American caricaturist and painter (1907–1978)

Aline Fruhauf (1907–1978) was an American caricaturist and painter known for her various mixed-media caricatures of musicians, the Supreme Court justices, and artists such as Stuart Davis, Yasuo Kuniyoshi, Max Weber, and Raphael Soyer, among others.

==Career==
Aline Fruhauf's career began early for her as she went from art student to professional caricaturist while still attending Parsons School of Design in New York. Her first caricature appeared in New York World in 1926, her drawings were featured in New York dailies, and she was given a regular column in The Morning Telegraph a year later. She also regularly contributed to the periodical Musical America in 1927. In 1930, she enrolled in The Art Students League of New York, in order to transition from editorial pieces in newspapers to exhibiting and selling her art in galleries, as a result of the fall of the Stock Market and the decline of newspaper sales. Aline's first commissioned series were caricatures of legal figures based on satirists Ape and Spy. This series of New York judges (1934–1936) was the first time she had been on a regular payroll and was getting paid for what she loved to do. One of her most successful pieces from this series of prints was of the Supreme Court justices, The Nine Old Men (1936).

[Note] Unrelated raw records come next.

Lemma not_after_total : base.Total (not_after less).
Proof.
  intros x y. unfold not_after.
  destruct (less y x) eqn:E; [right; now apply less_asym | now left].
Qed.

Lemma not_after_trans : Transitive (not_after less).
Proof. intros x y z Hxy Hyz. unfold not_after in *. eauto. Qed.

Lemma sort_Slice_Permutation (l : list A) : sort_Slice less l ≡ₚ l.
Proof. apply merge_sort_Permutation. Qed.

Lemma sort_Slice_In (l : list A) (x : A) : In x (sort_Slice less l) <-> In x l.
Proof.
  split; apply Permutation_in; [|symmetry]; apply sort_Slice_Permutation.
Qed.

Lemma sort_Slice_sorted (l : list A) :
  StronglySorted (not_after less) (sort_Slice less l).
Proof.
  pose proof not_after_total. pose proof not_after_trans.
  apply StronglySorted_merge_sort; assumption.
Qed.

(** When no two elements of the slice are equivalent for [less], the
    result is strictly increasing. *)
Lemma sort_Slice_strict (l : list A) :
  NoDup l ->
  (forall x y, In x l -> In y l -> less x y = false -> less y x = false -> x = y) ->
  StronglySorted (fun x y => less x y = true) (sort_Slice less l).
Proof.
  intros Hnd Hconn.
  assert (Hnd' : NoDup (sort_Slice less l)).
  { now rewrite sort_Slice_Permutation. }
  assert (Hconn' : forall x y, In x (sort_Slice less l) -> In y (sort_Slice less l) ->
                               less x y = false -> less y x = false -> x = y).
  { intros x y Hx Hy. apply Hconn; now apply sort_Slice_In. }
  pose proof (sort_Slice_sorted l) as Hs.
  induction Hs as [|x l' Hs IH Hx]; [constructor|].
  apply NoDup_cons in Hnd' as [Hnx Hnd'].
  constructor.
  - apply IH; [assumption|]. intros a b Ha Hb. apply Hconn'; now right.
  - rewrite List.Forall_forall in *. intros y Hy.
    destruct (less x y) eqn:E; [reflexivity|]. exfalso.
    assert (x = y) by (apply Hconn'; [now left | now right | assumption | now apply Hx]).
    subst. apply Hnx. now apply list_elem_of_In.
Qed.

End sort_Slice_facts.

(** A strictly increasing list lists its elements in the order of their
    positions. *)
Lemma sorted_positions {A : Type} (R : A -> A -> Prop) (l : list A) (i j : nat) (x y : A) :
  StronglySorted R l -> (forall a, ~ R a a) -> (forall a b, R a b -> ~ R b a) ->
  l !! i = Some x -> l !! j = Some y -> R x y -> (i < j)%nat.
Proof.
  intros Hs Hirr Hasym. revert i j.
  induction Hs as [|a l Hs IH Ha]; intros i j Hi Hj Hxy.
  - rewrite lookup_nil in Hi. discriminate.
  - rewrite List.Forall_forall in Ha.
    destruct i as [|i], j as [|j]; cbn in Hi, Hj.
    + injection Hi as ->. injection Hj as ->. now destruct (Hirr y).
    + lia.
    + injection Hj as ->. exfalso.
      apply (Hasym x y Hxy). apply Ha.
      apply list_elem_of_In, list_elem_of_lookup. eauto.
    + specialize (IH i j Hi Hj Hxy). lia.
Qed.

(** ** Bridges between the list functions of the two libraries *)

Lemma In_map_to_list {V : Type} (m : gmap string V) (k : string) (v : V) :
  In (k, v) (map_to_list m) <-> m !! k = Some v.
Proof. rewrite <- list_elem_of_In. apply elem_of_map_to_list. Qed.

Lemma In_keys {V : Type} (m : gmap string V) (k : string) :
  In k (List.map fst (map_to_list m)) <-> is_Some (m !! k).
Proof.
  rewrite in_map_iff. split.
  - intros ([k' v] & <- & H). apply In_map_to_list in H. cbn. eauto.
  - intros [v H]. exists (k, v). split; [reflexivity|]. now apply In_map_to_list.
Qed.

Lemma fmap_map {X Y : Type} (f : X -> Y) (l : list X) : f <$> l = List.map f l.
Proof. induction l as [|x l IH]; [reflexivity|]. cbn. now rewrite IH. Qed.

Lemma NoDup_keys {V : Type} (m : gmap string V) :
  NoDup (List.map fst (map_to_list m)).
Proof. rewrite <- fmap_map. apply NoDup_fst_map_to_list. Qed.

Lemma NoDup_map_filter {X Y : Type} (f : X -> Y) (p : X -> bool) (l : list X) :
  NoDup (List.map f l) -> NoDup (List.map f (List.filter p l)).
Proof.
  induction l as [|x l IH]; cbn [List.map List.filter]; [auto|].
  intros H. apply NoDup_cons in H as [Hx Hl].
  destruct (p x); [|auto]. cbn [List.map]. apply NoDup_cons. split; [|auto].
  intros Hin. apply Hx. apply list_elem_of_In in Hin. apply list_elem_of_In.
  apply in_map_iff in Hin as (y & <- & Hy). apply filter_In in Hy as [Hy _].
  now apply in_map.
Qed.

Lemma NoDup_map_injective {X Y : Type} (f : X -> Y) (l : list X) (x y : X) :
  NoDup (List.map f l) -> In x l -> In y l -> f x = f y -> x = y.
Proof.
  induction l as [|a l IH]; [intros _ []|].
  cbn [List.map]. intros H. apply NoDup_cons in H as [Ha Hl].
  intros [->|Hx] [->|Hy] Hf; auto.
  - exfalso. apply Ha. apply list_elem_of_In. rewrite Hf. now apply in_map.
  - exfalso. apply Ha. apply list_elem_of_In. rewrite <- Hf. now apply in_map.
Qed.

Lemma NoDup_of_map {X Y : Type} (f : X -> Y) (l : list X) :
  NoDup (List.map f l) -> NoDup l.
Proof.
  induction l as [|a l IH]; [constructor|].
  cbn [List.map]. intros H. apply NoDup_cons in H as [Ha Hl].
  apply NoDup_cons. split; [|auto].
  intros Hin. apply Ha. apply list_elem_of_In in Hin. apply list_elem_of_In.
  now apply in_map.
Qed.

(** ** The diff *)

Lemma diff_desired_step (ParseFloat : string -> option spec_float)
    (current : gmap string Value) (changes : list SecretChange) (seen : gmap string bool)
    (entry : string * Value) :
  diff_desired ParseFloat current (changes, seen) entry =
    (changes ++ [desired_change ParseFloat current entry], <[fst entry := true]> seen).
Proof.
  destruct entry as [path dv]. unfold desired_change, diff_desired. cbn [fst].
  destruct (current !! path) as [cv|]; [|reflexivity].
  destruct (DeepEqual ParseFloat cv dv); [reflexivity|].
  destruct (diffMapKeys ParseFloat cv dv) as [[added removed] modified]. reflexivity.
Qed.

Lemma desired_change_spec (ParseFloat : string -> option spec_float)
    (current : gmap string Value) (path : string) (dv : Value) :
  SC_Path (desired_change ParseFloat current (path, dv)) = path /\
  SC_ChangeType (desired_change ParseFloat current (path, dv)) =
    match current !! path with
    | None => ChangeTypeAdded
    | Some cv => if DeepEqual ParseFloat cv dv
                 then ChangeTypeUnchanged else ChangeTypeModified
    end.
Proof.
  unfold desired_change, diff_desired.
  destruct (current !! path) as [cv|]; [|split; reflexivity].
  destruct (DeepEqual ParseFloat cv dv); [split; reflexivity|].
  destruct (diffMapKeys ParseFloat cv dv) as [[added removed] modified].
  split; reflexivity.
Qed.

(** The first loop appends one record per entry and marks its path. *)
Lemma diff_desired_loop (ParseFloat : string -> option spec_float)
    (current : gmap string Value) (l : list (string * Value)) (changes : list SecretChange)
    (seen : gmap string bool) :
  foldl (diff_desired ParseFloat current) (changes, seen) l =
    (changes ++ List.map (desired_change ParseFloat current) l,
     foldl (fun s e => <[fst e := true]> s) seen l).
Proof.
  revert changes seen. induction l as [|e l IH]; intros changes seen.
  - cbn. now rewrite app_nil_r.
  - cbn [foldl List.map]. rewrite diff_desired_step, IH.
    now rewrite <- app_assoc.
Qed.

Lemma seen_after (l : list (string * Value)) (seen : gmap string bool) (k : string) :
  flag (foldl (fun s e => <[fst e := true]> s) seen l) k = true <->
  flag seen k = true \/ In k (List.map fst l).
Proof.
  revert seen. induction l as [|e l IH]; intros seen; cbn [foldl List.map].
  - cbn. tauto.
  - rewrite IH. unfold flag at 1. cbn [In].
    destruct (decide (fst e = k)) as [->|Hne].
    + rewrite lookup_insert_eq. cbn. tauto.
    + rewrite lookup_insert_ne by assumption. fold (flag seen k). tauto.
Qed.

(** The second loop appends one record per entry whose path is not marked. *)
Lemma diff_current_loop (seen : gmap string bool) (l : list (string * Value))
    (changes : list SecretChange) :
  foldl (diff_current seen) changes l =
    changes ++ List.map removed_change
                 (List.filter (fun e => negb (flag seen (fst e))) l).
Proof.
  revert changes. induction l as [|[path cv] l IH]; intros changes.
  - cbn. now rewrite app_nil_r.
  - cbn [foldl List.filter fst]. rewrite IH. unfold diff_current at 1.
    destruct (negb (flag seen path)); [|reflexivity].
    cbn [List.map]. now rewrite <- app_assoc.
Qed.

(** The records of [DiffSecrets] before they are sorted. *)
Lemma DiffSecrets_unsorted (ParseFloat : string -> option spec_float)
    (current desired : gmap string Value) :
  DiffSecrets ParseFloat current desired =
    sort_Slice (fun a b => String.ltb (SC_Path a) (SC_Path b))
      (List.map (desired_change ParseFloat current) (map_to_list desired) ++
       List.map removed_change
         (List.filter
            (fun e => negb (flag (foldl (fun s e => <[fst e := true]> s) ∅
                                        (map_to_list desired)) (fst e)))
            (map_to_list current))).
Proof.
  unfold DiffSecrets. rewrite diff_desired_loop. cbn [app].
  now rewrite diff_current_loop.
Qed.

During the 1930s, Fruhauf was regularly featured in theater and art magazines, such as Creative Art in 1933, for her series of caricatures on artists and art dealers, and later she joined the graphics division of the Works Progress Administration (WPA) Federal Art Project, working there from March to December 1936 and preparing a series of caricatures of the WPA artists that were writing essays for the book Art for the Millions. By doing this, she met emerging New York artists like Max Weber and Stuart Davis.

In 1944, Aline and her husband, Dr. Erwin Vollmer, moved to Bethesda, Maryland, when he was posted to the Naval Medical Center, and after settling in, she contacted a former lithography classmate and resumed printmaking. In 1950, she was approached by a music critic of The Washington Star to do a series of caricatures of a Washington orchestra. This piece became known as "The Face of Music in Washington" and featured 24 paintings of conductors, composers, critics, and musicians displayed at the Dupont Theatre Art Gallery in 1957.

In the latter part of her career, she was honored with solo exhibitions at The Smithsonian in 1966, and The Corcoran Gallery of Art in 1977.

== Personal life ==
Fruhauf was born in 1907 in New York City. In 1934, Aline married Erwin P. Vollmer and they subsequently had two daughters. Fruhauf died aged 71 on May 27, 1978, in Bethesda, Maryland.

==Published work==
After Fruhauf's death in 1978, a collection of her caricatures and journal entries were compiled into a memoir titled Making Faces: Memoirs of a Caricaturist, published in 1987. Most of the journal entries are from the earlier part of her career, but the book contains caricatures from her entire career and art from other artists with whom Fruhauf worked.

== Papers ==
Photographs of Fruhauf's work and friends, sketches, letters, clippings, typescripts and exhibition materials are stored in the Archives of American Art research collection (62 items on five partial reels of microfilm) known as "The Aline Fruhauf Papers".